Problem description ->
With the first line below as the start and the line containing "intros pre todo." as the end, copy every line between them exactly, ends included.

The input ->
Lemma advance_accounting_ret s now_ms v :
  0 ≤ now_ms → _validate_and_aggregate s = Ret v → accountable s now_ms v →
  advance_accounting s now_ms = Ret (accounted_state s now_ms).
Proof.
  intros Hnow Hv [Hok _ Hmono Hnd Hk]. unfold advance_accounting.
  destruct (Z.ltb_spec now_ms 0); [lia|]. rewrite Hv. simpl.
  pose proof (demanding_known s v Hok Hk) as Hk'.
  assert (∃ u, for_each (v_ledgers v) (charge_ledger now_ms
    ((λ item, (item.1, _dominant_share item.2 (allocatable_capacity s))) <$> v_held v)
    (v_limits v)) [] = Ret u ∧ True) as (u & Hu & _).
  { apply for_each_total; [|done]. rewrite (so_ledgers s v Hok). intros acc item Hin _.
    apply list_elem_of_fmap in Hin as (l & -> & Hl). simpl.
    rewrite (proj2 (Z.ltb_ge _ _)) by auto. simpl.
    assert (tl_tenant_id l ∈ tl_tenant_id <$> tenant_ledgers s) as Ht by (by apply list_elem_of_fmap_2).
    rewrite (share_lookup s v Hok), (limits_lookup s v Hok) by done. simpl.
    apply (limit_keys s v Hok) in Ht as [p ->]. simpl. eauto. }
  rewrite Hu. simpl. apply (charge_loop s now_ms v Hok) in Hu as [_ ->].
  assert (∃ w, for_each (candidates_by_tenant s) (collect_window (v_limits v)) [] = Ret w) as [w Hw].
  { clear -Hok Hnd Hk. assert (∀ pre todo, candidates_by_tenant s = pre ++ todo →
      ∃ w, for_each todo (collect_window (v_limits v)) pre = Ret w) as Hgen; [|by apply (Hgen [])].
    intros pre todo. revert pre. induction todo as [|[t w] todo IH]; simpl; intros pre Hs; [eauto|].
    rewrite Hs, fmap_app in Hnd. apply NoDup_app in Hnd as (_ & Hnd & _).
    assert (t ∉ pre.*1) as Ht by (intros Ht; eapply Hnd; [exact Ht|left]).
    rewrite (proj2 (dict_mem_false t pre)) by done. simpl.
    rewrite (proj2 (dict_mem_spec t (v_limits v))).
    - simpl. rewrite dict_set_fresh by done. apply IH. by rewrite Hs, <- app_assoc.
    - rewrite (so_limits s v Hok), fst_fmap_pair. apply Hk. rewrite Hs, fmap_app. set_solver. }
  rewrite Hw. simpl. apply (window_loop s v Hok) in Hw as (_ & _ & ->).
  rewrite (eligible_loop s now_ms v Hok) by done. simpl.
  set (led := (λ l, (tl_tenant_id l, advanced s now_ms l)) <$> tenant_ledgers s).
  assert ((λ item, (item.1, demand_transition (virtual_floor s) (demanding s now_ms) item.1 item.2))
          <$> ((λ l, (tl_tenant_id l, charged s now_ms l)) <$> tenant_ledgers s) = led) as ->
    by (by rewrite <- list_fmap_compose).
  assert (led.*1 = tl_tenant_id <$> tenant_ledgers s) as Hled
    by (unfold led; by rewrite <- list_fmap_compose).
  rewrite Hled.
  assert (∀ t, t ∈ py_sorted String.leb (tl_tenant_id <$> tenant_ledgers s) →
            t ∈ tl_tenant_id <$> tenant_ledgers s) as Hord by (intros t; by rewrite py_sorted_elem).
  assert (mapM (λ t, virtual_score <$> or_raise (dict_get t led) KeyError) (demanding s now_ms)
          = Ret (demanding_scores s now_ms)) as ->.
  { apply mapM_omap. fold led. intros t Ht.
    assert (is_Some (dict_get t led)) as [l ->]; [|simpl; eauto].
    apply dict_get_keys. rewrite Hled. apply Hk'. by eapply demanding_windows. }
  simpl. rewrite (mapM_omap (λ t, dict_get t led)).
  2:{ intros t Ht. assert (is_Some (dict_get t led)) as [l ->]; [|simpl; eauto].
      apply dict_get_keys. rewrite Hled. auto. }
  simpl. rewrite (mapM_pure (λ t, (t, held_by t (held_allocations s)))).
  2:{ intros t Ht. rewrite (held_lookup s v Hok) by auto. done. }
  simpl. rewrite (mapM_pure (λ t, (t, share_of s t))).
  2:{ intros t Ht. rewrite (share_lookup s v Hok) by auto. done. }
  done.
Qed.
(* ===== verification/Policy.v ===== *)
(** * The weighted dominant resource-time policy

    [src/nexa/scheduler/policy.py]: validation of the candidate windows and
    [WeightedDominantResourceTimePolicy.decide], which advances the accounting,
    serves an active reservation first, and otherwise walks the tenants from
    the lowest virtual score up until one can be dispatched or must be given a
    reservation. *)

From S2P Require Import Prelude PyDecimal Scheduling Accounting.

Local Open Scope string_scope.
Local Open Scope list_scope.
Local Open Scope Z_scope.

Definition _MAX_NORMAL_CANDIDATES : nat := 16.

Definition effective_priority (candidate : Candidate) : Z :=
  Z.min 2 (base_priority candidate + eligible_wait_seconds candidate / 60).

Definition _fits (request capacity : Resources) : bool :=
  (cpu_millis request <=? cpu_millis capacity)
  && (memory_bytes request <=? memory_bytes capacity)
  && (gpu_count request <=? gpu_count capacity).

Definition _subtract (left right : Resources) : Resources :=
  {| cpu_millis := cpu_millis left - cpu_millis right;
     memory_bytes := memory_bytes left - memory_bytes right;
     gpu_count := gpu_count left - gpu_count right |}.

Definition _add (left right : Resources) : Resources :=
  {| cpu_millis := cpu_millis left + cpu_millis right;
     memory_bytes := memory_bytes left + memory_bytes right;
     gpu_count := gpu_count left + gpu_count right |}.

Definition _validate_candidate (candidate : Candidate) (tenant : string) : outcome Fault () :=
  let bad (what : string) := invalid ("candidate " +:+ job_id candidate +:+ what) in
  raise_when (negb (String.eqb (tenant_id candidate) tenant)) (bad " has mismatched tenant_id");;
  raise_when (job_version candidate <=? 0) (bad " has invalid job_version");;
  raise_when (ready_sequence candidate <? 0) (bad " has invalid ready_sequence");;
  raise_when ((cpu_millis (resources candidate) <=? 0) || (memory_bytes (resources candidate) <=? 0))
    (bad " has invalid resources");;
  raise_when (negb ((gpu_count (resources candidate) =? 0) || (gpu_count (resources candidate) =? 1)))
    (bad " has invalid resources");;
  raise_when (negb ((base_priority candidate =? 0) || (base_priority candidate =? 1)
                    || (base_priority candidate =? 2)))
    (bad " has invalid base_priority");;
  raise_when (eligible_wait_seconds candidate <? 0) (bad " has invalid eligible_wait_seconds");;
  raise_when (retry_ready_at_ms candidate <? 0) (bad " has invalid retry_ready_at_ms");;
  raise_when (template_version candidate <=? 0) (bad " has invalid template_version");;
  raise_when ((tenant_active_attempts candidate <? 0) || (user_active_attempts candidate <? 0))
    (bad " has invalid active attempts").

(** The loop over [window.normal]: job IDs seen in this window, and candidates
    by ID over all windows. *)
Definition validate_normal (tenant : string) (acc : gset string * list (string * Candidate))
    (candidate : Candidate) : outcome Fault (gset string * list (string * Candidate)) :=
  let '(normal_ids, candidates_by_id) := acc in
  _validate_candidate candidate tenant;;
  raise_when (bool_decide (job_id candidate ∈ normal_ids))
    (invalid ("candidate window " +:+ tenant +:+ " contains duplicate job IDs"));;
  raise_when (match dict_get (job_id candidate) candidates_by_id with
              | Some previous => bool_decide (previous ≠ candidate)
              | None => false
              end)
    (invalid "candidate job ID is not globally unique");;
  Ret ({[job_id candidate]} ∪ normal_ids,
       dict_set (job_id candidate) candidate candidates_by_id).

Definition validate_window
    (acc : list (string * CandidateWindow) * list (string * Candidate))
    (item : string * CandidateWindow)
    : outcome Fault (list (string * CandidateWindow) * list (string * Candidate)) :=
  let '(windows, candidates_by_id) := acc in
  let '(tenant, window) := item in
  raise_when (dict_mem tenant windows)
    (invalid "candidate windows contain duplicate tenant IDs");;
  raise_when (_MAX_NORMAL_CANDIDATES <? length (normal window))%nat
    (Err (CandidateBoundExceeded tenant (Z.of_nat (length (normal window)))));;
  let windows := dict_set tenant window windows in
  result ← for_each (normal window) (validate_normal tenant) (∅, candidates_by_id);
  let candidates_by_id := snd result in
  match oldest_eligible window with
  | None => Ret (windows, candidates_by_id)
  | Some oldest =>
      _validate_candidate oldest tenant;;
      raise_when (match dict_get (job_id oldest) candidates_by_id with
                  | Some previous => bool_decide (previous ≠ oldest)
                  | None => false
                  end)
        (invalid ("oldest candidate " +:+ job_id oldest +:+ " disagrees with normal window"));;
      Ret (windows, dict_set (job_id oldest) oldest candidates_by_id)
  end.

Definition _validate_windows (snapshot : SchedulingSnapshot)
    : outcome Fault (list (string * CandidateWindow)) :=
  result ← for_each (candidates_by_tenant snapshot) validate_window ([], []);
  Ret (fst result).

Solved problem ->
Lemma advance_accounting_ret s now_ms v :
  0 ≤ now_ms → _validate_and_aggregate s = Ret v → accountable s now_ms v →
  advance_accounting s now_ms = Ret (accounted_state s now_ms).
Proof.
  intros Hnow Hv [Hok _ Hmono Hnd Hk]. unfold advance_accounting.
  destruct (Z.ltb_spec now_ms 0); [lia|]. rewrite Hv. simpl.
  pose proof (demanding_known s v Hok Hk) as Hk'.
  assert (∃ u, for_each (v_ledgers v) (charge_ledger now_ms
    ((λ item, (item.1, _dominant_share item.2 (allocatable_capacity s))) <$> v_held v)
    (v_limits v)) [] = Ret u ∧ True) as (u & Hu & _).
  { apply for_each_total; [|done]. rewrite (so_ledgers s v Hok). intros acc item Hin _.
    apply list_elem_of_fmap in Hin as (l & -> & Hl). simpl.
    rewrite (proj2 (Z.ltb_ge _ _)) by auto. simpl.
    assert (tl_tenant_id l ∈ tl_tenant_id <$> tenant_ledgers s) as Ht by (by apply list_elem_of_fmap_2).
    rewrite (share_lookup s v Hok), (limits_lookup s v Hok) by done. simpl.
    apply (limit_keys s v Hok) in Ht as [p ->]. simpl. eauto. }
  rewrite Hu. simpl. apply (charge_loop s now_ms v Hok) in Hu as [_ ->].
  assert (∃ w, for_each (candidates_by_tenant s) (collect_window (v_limits v)) [] = Ret w) as [w Hw].
  { clear -Hok Hnd Hk. assert (∀ pre todo, candidates_by_tenant s = pre ++ todo →
      ∃ w, for_each todo (collect_window (v_limits v)) pre = Ret w) as Hgen; [|by apply (Hgen [])].
    intros pre todo. revert pre. induction todo as [|[t w] todo IH]; simpl; intros pre Hs; [eauto|].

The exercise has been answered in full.